◆ Aim of the task:
All lines below containing the string "does" are to be copied.

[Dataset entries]
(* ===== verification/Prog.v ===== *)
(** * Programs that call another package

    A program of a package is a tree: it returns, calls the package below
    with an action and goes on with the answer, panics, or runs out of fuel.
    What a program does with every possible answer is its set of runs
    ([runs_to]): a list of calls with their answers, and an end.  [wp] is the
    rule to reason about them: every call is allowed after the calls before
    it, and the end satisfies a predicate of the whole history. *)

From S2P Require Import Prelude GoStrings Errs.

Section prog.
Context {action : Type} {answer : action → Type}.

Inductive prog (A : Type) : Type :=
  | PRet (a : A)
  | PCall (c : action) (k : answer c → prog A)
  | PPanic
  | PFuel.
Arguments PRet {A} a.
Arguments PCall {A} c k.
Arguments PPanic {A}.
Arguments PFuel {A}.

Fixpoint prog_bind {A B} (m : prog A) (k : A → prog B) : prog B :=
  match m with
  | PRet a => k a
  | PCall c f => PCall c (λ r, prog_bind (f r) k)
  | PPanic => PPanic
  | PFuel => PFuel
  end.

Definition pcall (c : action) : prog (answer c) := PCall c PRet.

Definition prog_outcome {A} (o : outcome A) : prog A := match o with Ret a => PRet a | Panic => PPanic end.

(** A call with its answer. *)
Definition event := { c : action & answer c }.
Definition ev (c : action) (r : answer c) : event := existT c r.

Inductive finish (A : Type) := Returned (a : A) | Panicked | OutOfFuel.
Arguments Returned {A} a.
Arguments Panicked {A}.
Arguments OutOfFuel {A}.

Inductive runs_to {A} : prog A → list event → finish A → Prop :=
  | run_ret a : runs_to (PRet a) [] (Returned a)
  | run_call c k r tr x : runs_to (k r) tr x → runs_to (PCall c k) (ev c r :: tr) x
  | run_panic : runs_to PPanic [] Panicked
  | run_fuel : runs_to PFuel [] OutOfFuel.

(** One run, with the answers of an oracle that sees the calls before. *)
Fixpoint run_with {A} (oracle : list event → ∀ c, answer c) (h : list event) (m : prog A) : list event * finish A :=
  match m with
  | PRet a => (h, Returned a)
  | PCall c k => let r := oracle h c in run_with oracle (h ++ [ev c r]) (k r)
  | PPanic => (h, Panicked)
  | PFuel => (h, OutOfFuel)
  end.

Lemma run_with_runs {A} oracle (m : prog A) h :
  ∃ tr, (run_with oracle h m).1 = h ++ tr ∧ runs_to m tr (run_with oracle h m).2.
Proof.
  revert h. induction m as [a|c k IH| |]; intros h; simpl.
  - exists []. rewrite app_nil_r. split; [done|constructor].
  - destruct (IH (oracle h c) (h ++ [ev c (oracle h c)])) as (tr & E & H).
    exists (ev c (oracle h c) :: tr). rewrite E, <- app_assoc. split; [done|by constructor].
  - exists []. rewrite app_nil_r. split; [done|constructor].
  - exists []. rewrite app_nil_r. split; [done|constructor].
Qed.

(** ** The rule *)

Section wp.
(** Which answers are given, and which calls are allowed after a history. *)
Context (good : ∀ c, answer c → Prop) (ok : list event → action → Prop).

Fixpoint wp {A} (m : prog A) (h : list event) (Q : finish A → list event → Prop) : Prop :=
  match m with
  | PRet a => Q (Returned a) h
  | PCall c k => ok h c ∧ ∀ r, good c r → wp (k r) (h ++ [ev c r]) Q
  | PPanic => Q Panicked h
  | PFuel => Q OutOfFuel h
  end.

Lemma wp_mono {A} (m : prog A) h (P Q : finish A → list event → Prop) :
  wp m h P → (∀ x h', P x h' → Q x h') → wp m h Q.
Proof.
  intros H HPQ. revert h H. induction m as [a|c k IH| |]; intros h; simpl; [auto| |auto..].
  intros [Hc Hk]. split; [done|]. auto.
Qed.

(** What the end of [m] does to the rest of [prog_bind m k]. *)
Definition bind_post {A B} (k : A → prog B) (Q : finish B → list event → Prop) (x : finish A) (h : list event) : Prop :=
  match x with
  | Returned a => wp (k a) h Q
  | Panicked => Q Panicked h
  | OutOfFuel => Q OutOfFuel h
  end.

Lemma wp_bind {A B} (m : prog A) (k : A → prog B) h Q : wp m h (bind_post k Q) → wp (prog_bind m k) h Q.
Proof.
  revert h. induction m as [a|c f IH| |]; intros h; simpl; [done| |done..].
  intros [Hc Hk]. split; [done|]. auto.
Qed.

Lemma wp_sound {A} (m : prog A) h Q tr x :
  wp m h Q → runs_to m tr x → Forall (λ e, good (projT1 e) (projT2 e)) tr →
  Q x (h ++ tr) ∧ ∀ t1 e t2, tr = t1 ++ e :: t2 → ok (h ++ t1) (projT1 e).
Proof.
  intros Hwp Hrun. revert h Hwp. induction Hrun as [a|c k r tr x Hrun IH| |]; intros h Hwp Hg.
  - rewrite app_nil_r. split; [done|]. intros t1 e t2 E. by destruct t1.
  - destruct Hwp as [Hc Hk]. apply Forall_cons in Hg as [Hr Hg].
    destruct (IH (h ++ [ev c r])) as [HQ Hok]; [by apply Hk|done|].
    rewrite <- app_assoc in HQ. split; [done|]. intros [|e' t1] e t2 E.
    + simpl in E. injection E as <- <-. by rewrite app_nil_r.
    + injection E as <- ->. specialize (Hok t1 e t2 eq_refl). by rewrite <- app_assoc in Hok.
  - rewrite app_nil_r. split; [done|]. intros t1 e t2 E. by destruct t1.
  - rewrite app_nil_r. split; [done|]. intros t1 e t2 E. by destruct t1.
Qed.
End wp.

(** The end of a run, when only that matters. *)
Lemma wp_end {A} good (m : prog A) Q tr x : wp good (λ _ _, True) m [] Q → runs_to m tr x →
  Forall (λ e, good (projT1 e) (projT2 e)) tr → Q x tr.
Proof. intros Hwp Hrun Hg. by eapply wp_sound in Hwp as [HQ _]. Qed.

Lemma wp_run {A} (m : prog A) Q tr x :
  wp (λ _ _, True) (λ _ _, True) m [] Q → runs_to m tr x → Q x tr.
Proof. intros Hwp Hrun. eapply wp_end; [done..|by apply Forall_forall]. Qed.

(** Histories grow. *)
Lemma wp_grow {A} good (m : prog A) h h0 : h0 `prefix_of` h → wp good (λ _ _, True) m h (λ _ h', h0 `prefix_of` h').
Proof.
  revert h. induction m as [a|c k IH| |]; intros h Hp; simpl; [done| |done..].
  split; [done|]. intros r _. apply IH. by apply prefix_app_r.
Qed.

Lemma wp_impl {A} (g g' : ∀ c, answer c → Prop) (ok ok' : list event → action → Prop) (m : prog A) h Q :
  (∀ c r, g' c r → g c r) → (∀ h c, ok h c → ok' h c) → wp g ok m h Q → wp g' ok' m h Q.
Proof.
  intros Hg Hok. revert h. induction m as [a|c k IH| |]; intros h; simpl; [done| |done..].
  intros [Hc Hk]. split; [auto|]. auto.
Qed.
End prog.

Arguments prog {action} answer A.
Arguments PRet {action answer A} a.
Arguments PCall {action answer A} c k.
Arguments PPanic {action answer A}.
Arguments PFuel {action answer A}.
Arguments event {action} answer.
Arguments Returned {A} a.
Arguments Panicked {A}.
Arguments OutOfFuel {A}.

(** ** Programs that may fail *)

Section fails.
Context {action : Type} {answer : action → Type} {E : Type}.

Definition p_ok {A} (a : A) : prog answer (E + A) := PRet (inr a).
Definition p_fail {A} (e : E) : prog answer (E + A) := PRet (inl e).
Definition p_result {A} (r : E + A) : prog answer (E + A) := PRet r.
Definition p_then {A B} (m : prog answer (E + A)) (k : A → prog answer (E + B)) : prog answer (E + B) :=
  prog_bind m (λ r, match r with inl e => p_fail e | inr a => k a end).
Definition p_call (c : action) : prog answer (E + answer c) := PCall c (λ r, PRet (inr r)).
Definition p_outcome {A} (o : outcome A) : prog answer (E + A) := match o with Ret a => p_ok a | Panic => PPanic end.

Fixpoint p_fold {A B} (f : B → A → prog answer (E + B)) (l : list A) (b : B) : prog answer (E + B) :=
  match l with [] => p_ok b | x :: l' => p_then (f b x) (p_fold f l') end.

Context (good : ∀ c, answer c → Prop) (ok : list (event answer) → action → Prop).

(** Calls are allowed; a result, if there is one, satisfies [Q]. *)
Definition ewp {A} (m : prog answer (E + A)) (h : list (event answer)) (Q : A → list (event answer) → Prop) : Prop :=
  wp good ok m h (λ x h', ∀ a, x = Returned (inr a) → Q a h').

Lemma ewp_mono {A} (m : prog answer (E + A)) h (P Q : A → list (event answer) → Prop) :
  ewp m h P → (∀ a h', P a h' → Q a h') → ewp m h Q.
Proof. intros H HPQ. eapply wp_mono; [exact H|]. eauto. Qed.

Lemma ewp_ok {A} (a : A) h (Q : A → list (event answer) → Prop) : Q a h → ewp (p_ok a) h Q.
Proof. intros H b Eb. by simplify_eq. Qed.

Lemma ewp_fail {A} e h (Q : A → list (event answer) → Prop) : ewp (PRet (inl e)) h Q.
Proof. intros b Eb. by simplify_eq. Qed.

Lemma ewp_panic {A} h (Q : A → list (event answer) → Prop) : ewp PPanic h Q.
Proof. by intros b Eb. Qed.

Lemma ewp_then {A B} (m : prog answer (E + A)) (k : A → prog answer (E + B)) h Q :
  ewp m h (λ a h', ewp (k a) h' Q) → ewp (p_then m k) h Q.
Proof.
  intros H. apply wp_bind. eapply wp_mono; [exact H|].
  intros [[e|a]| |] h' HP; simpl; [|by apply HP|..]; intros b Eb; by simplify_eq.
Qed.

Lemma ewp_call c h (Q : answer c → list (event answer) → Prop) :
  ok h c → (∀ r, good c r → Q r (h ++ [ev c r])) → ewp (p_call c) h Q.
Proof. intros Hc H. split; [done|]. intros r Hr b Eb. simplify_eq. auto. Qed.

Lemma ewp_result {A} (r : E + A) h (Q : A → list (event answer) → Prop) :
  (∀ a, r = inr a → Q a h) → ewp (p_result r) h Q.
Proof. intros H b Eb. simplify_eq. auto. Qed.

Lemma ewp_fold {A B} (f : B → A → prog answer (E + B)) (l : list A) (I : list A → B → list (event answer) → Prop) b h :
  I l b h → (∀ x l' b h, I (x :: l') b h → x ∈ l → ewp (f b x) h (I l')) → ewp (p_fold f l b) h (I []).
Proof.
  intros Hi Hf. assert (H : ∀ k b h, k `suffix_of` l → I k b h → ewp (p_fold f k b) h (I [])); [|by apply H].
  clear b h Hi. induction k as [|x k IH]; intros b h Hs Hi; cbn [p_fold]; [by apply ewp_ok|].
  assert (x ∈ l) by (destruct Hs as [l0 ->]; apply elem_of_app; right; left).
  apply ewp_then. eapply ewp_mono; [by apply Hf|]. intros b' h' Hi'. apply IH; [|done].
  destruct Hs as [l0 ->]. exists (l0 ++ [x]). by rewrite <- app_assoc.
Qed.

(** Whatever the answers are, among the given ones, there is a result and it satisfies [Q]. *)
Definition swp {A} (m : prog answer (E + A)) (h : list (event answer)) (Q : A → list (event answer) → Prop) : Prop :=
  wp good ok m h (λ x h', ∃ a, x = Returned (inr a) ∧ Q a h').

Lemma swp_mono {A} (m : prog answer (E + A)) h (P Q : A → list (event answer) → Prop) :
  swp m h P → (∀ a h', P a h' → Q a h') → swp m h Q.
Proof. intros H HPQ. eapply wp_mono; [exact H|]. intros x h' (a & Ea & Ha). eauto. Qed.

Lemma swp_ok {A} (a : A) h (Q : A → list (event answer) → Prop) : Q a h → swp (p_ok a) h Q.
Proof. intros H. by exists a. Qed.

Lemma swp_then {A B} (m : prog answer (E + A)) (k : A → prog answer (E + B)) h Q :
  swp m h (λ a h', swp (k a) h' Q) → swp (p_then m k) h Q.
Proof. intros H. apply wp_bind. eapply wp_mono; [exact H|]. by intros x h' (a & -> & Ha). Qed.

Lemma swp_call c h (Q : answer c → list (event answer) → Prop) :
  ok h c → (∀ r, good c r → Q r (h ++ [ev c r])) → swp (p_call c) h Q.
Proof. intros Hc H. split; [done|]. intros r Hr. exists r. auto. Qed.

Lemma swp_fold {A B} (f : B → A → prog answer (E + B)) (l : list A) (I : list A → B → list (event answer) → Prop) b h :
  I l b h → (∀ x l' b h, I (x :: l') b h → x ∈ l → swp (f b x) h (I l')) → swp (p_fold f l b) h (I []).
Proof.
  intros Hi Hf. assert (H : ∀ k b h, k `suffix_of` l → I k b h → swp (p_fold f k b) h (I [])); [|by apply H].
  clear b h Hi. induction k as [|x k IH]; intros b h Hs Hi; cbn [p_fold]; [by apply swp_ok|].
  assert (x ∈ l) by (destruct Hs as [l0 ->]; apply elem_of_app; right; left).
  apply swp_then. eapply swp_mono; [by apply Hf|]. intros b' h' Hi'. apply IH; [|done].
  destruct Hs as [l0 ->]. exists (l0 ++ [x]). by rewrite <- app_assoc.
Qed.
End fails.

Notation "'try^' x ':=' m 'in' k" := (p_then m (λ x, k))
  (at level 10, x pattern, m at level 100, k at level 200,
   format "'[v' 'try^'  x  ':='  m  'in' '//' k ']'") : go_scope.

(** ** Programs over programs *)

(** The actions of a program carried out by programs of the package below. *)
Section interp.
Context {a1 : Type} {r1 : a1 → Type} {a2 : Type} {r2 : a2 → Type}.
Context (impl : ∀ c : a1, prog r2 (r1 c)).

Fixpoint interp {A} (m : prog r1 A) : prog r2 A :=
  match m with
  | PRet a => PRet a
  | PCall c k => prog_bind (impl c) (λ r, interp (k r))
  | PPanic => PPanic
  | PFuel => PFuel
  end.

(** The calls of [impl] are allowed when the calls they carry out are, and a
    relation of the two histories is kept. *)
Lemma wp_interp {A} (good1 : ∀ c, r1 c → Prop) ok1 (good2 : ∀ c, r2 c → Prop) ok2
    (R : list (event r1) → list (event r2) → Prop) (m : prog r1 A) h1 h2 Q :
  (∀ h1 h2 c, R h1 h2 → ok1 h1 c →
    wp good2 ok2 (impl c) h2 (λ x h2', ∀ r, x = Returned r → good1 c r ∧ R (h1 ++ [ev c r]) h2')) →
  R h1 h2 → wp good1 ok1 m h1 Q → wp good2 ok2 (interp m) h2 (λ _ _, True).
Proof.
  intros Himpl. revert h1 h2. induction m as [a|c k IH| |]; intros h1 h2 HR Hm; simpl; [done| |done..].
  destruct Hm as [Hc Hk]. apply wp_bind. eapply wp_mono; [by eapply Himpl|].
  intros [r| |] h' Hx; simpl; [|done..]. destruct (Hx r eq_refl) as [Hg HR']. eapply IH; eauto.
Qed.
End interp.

◆ Expected answer:
    What a program does with every possible answer is its set of runs
(** What the end of [m] does to the rest of [prog_bind m k]. *)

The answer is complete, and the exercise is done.